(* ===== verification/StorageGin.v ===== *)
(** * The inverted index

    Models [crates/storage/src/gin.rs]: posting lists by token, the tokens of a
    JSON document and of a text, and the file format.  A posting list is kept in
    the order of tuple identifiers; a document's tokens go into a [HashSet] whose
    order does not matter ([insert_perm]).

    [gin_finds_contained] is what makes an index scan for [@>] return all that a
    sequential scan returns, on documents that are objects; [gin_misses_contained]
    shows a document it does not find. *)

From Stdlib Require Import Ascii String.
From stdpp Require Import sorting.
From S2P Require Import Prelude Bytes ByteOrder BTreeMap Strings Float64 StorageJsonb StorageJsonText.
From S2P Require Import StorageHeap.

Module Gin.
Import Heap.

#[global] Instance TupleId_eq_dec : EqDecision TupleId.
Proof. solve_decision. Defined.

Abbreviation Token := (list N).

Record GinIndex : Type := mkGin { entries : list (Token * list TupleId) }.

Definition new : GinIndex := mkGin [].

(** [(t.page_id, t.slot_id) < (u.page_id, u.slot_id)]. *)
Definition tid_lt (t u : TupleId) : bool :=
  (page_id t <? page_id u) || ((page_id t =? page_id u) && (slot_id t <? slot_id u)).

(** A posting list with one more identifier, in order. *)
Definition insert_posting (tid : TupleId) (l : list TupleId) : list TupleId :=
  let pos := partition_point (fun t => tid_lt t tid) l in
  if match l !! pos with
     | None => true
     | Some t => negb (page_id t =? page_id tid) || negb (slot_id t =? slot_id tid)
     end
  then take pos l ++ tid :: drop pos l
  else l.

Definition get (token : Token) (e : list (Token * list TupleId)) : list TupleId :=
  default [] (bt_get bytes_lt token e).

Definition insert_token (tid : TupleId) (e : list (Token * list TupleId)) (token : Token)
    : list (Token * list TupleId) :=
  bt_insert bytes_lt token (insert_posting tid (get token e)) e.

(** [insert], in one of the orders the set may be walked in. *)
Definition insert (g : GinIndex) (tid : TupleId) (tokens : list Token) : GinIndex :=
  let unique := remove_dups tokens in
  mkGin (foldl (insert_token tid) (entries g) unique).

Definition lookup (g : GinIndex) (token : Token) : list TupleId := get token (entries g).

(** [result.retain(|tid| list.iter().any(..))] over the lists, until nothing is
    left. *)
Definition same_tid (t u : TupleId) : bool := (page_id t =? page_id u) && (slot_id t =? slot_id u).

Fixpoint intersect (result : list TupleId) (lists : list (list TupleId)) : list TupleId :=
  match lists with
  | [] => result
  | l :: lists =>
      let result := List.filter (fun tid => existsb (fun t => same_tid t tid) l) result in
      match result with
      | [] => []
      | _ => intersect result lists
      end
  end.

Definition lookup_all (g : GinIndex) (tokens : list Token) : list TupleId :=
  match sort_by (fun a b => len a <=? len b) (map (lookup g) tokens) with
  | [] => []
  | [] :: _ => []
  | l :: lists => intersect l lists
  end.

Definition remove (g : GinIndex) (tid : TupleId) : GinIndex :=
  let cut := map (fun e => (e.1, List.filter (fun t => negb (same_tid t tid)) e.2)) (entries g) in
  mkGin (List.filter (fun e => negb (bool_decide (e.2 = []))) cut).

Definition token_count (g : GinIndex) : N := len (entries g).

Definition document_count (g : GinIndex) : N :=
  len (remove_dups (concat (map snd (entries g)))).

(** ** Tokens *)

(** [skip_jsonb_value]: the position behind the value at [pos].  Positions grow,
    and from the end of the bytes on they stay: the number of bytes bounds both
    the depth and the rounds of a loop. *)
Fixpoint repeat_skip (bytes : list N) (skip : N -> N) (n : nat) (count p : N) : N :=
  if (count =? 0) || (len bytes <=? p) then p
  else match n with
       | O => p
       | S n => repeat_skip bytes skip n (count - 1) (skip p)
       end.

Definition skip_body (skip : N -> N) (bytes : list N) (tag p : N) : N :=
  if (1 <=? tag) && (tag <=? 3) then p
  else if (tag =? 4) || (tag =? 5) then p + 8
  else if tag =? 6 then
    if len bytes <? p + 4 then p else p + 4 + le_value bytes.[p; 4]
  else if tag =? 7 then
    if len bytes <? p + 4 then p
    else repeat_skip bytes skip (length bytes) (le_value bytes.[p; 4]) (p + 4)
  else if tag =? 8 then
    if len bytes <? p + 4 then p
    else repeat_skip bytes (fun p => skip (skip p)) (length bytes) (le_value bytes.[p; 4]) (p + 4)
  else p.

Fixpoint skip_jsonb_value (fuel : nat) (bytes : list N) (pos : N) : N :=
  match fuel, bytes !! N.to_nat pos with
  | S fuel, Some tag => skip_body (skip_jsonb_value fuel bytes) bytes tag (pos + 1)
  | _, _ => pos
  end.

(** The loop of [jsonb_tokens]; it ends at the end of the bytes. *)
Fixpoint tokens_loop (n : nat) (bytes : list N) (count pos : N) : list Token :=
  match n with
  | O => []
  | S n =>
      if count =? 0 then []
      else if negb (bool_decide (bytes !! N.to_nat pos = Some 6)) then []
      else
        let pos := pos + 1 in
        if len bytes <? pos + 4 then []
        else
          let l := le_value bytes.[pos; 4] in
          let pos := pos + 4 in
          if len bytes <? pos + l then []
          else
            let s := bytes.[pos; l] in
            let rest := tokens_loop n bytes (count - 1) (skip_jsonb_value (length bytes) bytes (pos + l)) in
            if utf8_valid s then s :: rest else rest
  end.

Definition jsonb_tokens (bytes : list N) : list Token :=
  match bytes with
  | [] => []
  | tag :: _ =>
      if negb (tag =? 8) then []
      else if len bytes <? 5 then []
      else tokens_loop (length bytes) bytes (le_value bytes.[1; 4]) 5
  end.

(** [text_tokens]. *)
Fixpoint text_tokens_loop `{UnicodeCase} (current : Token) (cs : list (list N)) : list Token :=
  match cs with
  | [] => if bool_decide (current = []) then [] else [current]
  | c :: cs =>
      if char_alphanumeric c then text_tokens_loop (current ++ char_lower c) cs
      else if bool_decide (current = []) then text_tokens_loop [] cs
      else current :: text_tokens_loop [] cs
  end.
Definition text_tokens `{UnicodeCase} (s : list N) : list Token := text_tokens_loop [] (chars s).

--

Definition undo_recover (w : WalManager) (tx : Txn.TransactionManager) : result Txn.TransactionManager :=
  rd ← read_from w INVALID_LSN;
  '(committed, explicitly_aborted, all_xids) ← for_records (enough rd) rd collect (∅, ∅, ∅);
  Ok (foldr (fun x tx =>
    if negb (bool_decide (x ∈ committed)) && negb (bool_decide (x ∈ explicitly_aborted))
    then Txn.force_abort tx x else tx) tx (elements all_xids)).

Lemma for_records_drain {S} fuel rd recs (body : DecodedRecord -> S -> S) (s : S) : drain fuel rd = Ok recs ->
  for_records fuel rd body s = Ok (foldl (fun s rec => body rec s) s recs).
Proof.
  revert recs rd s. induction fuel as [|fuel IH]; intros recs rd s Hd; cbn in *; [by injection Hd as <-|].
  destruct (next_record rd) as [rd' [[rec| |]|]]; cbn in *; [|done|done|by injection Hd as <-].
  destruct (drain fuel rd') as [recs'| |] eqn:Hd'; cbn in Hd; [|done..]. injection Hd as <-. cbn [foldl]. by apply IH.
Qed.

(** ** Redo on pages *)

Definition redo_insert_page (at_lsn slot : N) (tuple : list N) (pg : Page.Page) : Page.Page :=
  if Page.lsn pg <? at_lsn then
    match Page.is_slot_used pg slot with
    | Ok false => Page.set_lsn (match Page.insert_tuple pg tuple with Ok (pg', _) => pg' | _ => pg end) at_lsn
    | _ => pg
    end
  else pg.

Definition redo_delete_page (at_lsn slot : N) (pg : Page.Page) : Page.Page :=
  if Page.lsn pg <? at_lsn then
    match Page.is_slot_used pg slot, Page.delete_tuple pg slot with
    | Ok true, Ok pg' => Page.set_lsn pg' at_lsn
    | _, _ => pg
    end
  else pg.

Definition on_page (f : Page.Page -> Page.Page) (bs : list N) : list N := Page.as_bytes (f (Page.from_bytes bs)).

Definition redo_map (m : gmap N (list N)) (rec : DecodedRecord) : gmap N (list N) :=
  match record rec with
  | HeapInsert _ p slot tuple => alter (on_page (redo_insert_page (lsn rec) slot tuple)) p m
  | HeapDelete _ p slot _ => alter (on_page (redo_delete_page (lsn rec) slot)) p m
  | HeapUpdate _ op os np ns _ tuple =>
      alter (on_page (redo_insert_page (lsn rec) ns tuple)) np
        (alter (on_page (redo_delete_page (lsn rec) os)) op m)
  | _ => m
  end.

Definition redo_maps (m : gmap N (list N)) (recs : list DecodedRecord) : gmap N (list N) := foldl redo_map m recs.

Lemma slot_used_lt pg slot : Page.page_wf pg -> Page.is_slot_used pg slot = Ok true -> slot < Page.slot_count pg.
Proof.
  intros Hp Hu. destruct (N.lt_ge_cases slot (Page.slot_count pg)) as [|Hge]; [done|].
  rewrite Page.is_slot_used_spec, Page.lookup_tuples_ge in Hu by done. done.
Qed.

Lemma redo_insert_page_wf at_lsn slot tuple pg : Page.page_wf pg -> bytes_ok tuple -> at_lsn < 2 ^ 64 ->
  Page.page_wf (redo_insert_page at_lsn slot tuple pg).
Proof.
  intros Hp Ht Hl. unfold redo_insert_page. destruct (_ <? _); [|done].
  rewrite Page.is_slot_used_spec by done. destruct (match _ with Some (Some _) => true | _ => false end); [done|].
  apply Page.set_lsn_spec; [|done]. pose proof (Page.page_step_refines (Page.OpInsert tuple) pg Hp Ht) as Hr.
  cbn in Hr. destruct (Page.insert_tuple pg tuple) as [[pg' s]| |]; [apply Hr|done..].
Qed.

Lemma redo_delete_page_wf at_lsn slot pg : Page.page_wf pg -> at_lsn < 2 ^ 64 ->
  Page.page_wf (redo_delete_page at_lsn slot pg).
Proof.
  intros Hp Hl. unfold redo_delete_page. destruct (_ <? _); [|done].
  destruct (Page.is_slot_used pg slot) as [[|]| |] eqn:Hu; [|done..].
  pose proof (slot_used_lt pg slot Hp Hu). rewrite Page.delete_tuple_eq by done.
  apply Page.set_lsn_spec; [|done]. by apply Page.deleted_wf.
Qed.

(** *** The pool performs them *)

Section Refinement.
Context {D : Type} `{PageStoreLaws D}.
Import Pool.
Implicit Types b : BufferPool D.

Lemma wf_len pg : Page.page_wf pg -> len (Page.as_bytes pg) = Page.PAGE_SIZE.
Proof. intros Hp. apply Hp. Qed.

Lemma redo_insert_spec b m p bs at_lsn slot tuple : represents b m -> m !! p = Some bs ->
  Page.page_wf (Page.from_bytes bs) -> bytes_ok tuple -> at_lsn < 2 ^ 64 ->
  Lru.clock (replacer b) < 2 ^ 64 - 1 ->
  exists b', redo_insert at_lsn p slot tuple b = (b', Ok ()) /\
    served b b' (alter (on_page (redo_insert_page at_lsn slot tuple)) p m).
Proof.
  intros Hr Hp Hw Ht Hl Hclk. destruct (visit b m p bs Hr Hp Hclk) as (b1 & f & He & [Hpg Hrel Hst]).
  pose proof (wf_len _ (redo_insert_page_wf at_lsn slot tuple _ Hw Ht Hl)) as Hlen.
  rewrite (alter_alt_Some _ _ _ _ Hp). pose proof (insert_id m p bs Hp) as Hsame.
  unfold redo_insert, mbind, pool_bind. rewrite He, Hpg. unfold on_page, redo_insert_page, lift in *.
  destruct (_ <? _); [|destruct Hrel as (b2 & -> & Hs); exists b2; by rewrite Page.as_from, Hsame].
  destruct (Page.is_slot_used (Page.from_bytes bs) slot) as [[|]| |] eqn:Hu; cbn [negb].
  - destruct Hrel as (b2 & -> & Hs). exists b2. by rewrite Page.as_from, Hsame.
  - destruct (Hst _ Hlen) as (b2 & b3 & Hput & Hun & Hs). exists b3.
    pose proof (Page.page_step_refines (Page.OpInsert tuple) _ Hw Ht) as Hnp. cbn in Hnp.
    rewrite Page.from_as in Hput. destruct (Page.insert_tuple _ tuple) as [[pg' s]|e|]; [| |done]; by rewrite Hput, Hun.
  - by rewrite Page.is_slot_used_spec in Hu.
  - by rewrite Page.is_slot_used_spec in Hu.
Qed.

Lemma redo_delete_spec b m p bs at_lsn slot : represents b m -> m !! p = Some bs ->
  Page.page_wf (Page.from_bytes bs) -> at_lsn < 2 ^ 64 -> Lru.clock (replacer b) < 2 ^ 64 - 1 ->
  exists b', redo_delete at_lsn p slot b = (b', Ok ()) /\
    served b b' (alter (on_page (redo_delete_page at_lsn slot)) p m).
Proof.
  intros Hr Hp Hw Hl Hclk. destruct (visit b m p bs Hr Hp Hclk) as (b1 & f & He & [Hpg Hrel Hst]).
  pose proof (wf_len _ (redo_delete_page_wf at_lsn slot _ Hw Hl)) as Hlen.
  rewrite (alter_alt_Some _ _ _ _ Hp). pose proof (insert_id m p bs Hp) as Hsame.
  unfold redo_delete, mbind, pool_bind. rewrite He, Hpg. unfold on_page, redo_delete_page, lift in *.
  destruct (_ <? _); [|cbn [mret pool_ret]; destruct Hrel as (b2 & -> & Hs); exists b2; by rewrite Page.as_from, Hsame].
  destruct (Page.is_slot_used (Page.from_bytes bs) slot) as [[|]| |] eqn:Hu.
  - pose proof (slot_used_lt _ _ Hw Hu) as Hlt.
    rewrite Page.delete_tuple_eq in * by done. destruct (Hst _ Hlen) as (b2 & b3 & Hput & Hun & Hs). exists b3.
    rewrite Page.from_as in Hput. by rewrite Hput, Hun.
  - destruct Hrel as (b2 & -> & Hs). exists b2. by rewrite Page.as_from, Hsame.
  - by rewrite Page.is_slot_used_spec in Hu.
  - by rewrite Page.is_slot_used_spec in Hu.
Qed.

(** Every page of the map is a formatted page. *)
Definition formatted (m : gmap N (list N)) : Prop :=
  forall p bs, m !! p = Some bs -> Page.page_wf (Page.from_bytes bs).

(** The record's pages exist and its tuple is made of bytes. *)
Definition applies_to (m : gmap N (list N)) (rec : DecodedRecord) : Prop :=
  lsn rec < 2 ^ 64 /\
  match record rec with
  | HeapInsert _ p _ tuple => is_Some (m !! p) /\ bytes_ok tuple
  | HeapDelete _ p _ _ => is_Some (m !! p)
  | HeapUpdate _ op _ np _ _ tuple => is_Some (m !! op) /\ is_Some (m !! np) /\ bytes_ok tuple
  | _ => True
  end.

==

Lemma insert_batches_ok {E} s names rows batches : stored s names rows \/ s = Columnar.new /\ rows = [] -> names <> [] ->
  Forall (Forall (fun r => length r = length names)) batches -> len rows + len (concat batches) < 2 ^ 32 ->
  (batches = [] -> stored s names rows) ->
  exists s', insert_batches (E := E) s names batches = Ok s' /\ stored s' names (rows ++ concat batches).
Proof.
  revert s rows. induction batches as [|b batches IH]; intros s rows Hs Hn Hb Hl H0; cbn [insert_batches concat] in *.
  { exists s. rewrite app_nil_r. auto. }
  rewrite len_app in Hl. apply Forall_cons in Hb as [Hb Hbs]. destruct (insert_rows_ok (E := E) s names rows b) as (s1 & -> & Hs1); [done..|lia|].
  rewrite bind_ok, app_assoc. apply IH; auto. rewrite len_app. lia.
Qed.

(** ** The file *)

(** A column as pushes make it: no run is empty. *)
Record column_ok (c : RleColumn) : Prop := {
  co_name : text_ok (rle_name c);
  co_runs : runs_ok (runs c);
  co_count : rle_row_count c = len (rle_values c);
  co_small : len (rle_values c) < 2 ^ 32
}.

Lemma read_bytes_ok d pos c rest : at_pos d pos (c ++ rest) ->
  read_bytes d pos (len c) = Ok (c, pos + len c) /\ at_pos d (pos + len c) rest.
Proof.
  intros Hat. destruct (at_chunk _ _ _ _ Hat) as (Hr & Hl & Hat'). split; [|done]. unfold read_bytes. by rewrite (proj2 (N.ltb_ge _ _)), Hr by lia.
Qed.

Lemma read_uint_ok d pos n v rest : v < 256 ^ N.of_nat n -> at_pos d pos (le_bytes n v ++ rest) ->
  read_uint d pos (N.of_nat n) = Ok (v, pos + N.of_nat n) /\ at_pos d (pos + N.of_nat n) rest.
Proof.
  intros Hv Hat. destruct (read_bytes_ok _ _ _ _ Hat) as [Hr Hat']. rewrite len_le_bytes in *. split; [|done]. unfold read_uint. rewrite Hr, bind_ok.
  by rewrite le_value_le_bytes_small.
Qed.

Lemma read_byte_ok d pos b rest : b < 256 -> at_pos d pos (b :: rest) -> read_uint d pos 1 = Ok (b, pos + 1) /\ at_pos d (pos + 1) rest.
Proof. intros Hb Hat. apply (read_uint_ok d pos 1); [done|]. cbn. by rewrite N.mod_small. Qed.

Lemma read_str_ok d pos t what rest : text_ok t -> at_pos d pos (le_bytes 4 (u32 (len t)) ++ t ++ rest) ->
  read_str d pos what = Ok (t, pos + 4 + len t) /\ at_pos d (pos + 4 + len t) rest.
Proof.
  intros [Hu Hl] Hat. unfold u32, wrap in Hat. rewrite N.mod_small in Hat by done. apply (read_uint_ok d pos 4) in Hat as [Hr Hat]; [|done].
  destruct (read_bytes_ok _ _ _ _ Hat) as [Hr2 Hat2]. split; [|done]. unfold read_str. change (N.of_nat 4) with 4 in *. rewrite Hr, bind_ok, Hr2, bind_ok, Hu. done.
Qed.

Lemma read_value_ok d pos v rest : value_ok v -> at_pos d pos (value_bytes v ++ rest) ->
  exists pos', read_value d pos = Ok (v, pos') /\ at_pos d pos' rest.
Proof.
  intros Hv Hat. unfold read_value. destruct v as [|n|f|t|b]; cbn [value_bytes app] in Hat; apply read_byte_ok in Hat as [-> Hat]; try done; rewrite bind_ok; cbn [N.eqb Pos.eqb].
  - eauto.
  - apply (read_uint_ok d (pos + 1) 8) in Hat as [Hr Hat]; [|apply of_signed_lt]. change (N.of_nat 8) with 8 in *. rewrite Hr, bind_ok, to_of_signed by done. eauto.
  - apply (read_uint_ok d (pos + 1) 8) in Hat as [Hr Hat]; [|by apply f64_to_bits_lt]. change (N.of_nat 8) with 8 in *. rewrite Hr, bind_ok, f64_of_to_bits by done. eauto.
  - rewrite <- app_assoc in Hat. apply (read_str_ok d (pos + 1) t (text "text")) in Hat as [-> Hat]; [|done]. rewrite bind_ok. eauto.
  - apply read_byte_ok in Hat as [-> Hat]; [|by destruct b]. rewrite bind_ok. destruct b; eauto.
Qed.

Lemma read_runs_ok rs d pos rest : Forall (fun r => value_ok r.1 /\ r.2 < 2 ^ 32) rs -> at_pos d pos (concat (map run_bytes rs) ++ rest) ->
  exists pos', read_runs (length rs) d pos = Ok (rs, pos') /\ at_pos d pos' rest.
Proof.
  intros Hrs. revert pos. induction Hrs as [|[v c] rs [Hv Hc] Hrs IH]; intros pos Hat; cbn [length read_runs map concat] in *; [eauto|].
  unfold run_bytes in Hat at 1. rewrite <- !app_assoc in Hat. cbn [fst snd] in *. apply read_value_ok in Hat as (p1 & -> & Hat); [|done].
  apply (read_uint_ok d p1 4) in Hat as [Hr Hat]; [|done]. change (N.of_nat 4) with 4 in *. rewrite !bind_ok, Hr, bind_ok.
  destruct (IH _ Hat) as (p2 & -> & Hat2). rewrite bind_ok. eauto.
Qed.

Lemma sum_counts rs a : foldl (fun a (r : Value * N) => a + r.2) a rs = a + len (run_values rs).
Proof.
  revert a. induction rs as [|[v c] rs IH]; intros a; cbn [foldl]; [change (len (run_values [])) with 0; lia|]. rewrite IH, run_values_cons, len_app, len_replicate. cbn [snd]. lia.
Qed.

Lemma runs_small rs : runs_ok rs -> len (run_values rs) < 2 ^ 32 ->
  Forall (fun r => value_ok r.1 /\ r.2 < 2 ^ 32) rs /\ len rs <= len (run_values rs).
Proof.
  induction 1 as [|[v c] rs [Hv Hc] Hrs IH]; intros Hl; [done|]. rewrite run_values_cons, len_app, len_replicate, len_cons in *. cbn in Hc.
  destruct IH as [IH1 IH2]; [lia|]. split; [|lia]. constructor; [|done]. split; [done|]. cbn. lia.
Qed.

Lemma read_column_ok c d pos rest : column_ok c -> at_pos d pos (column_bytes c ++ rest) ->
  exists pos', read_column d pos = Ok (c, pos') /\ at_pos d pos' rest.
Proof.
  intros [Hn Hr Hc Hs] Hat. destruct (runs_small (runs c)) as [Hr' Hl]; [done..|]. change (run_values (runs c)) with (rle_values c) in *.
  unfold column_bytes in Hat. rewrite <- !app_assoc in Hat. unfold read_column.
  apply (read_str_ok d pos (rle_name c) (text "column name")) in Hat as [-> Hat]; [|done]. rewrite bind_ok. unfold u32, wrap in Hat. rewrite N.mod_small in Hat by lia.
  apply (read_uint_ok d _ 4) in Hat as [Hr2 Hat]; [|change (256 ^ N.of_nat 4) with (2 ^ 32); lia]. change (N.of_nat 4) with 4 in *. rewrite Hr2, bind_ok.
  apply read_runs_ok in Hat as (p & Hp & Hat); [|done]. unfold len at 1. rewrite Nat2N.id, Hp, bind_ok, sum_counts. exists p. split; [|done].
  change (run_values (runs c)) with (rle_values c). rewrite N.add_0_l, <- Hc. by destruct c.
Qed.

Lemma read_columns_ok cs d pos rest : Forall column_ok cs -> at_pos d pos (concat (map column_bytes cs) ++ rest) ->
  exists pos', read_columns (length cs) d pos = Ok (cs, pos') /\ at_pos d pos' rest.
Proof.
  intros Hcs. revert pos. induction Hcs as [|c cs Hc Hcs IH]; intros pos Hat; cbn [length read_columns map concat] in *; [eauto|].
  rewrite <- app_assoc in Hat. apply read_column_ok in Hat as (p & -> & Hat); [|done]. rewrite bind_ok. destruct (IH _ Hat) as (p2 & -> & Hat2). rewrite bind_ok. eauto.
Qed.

● **The task**:
In the entries above, find the line holding "(* ===== verification/StorageGin.v ===== *)" and the line holding "sequential scan returns, on", then retype exactly those two lines and every line between them, and nothing else.

● **Output of the task**:
(* ===== verification/StorageGin.v ===== *)
(** * The inverted index

    Models [crates/storage/src/gin.rs]: posting lists by token, the tokens of a
    JSON document and of a text, and the file format.  A posting list is kept in
    the order of tuple identifiers; a document's tokens go into a [HashSet] whose
    order does not matter ([insert_perm]).

    [gin_finds_contained] is what makes an index scan for [@>] return all that a
    sequential scan returns, on documents that are objects; [gin_misses_contained]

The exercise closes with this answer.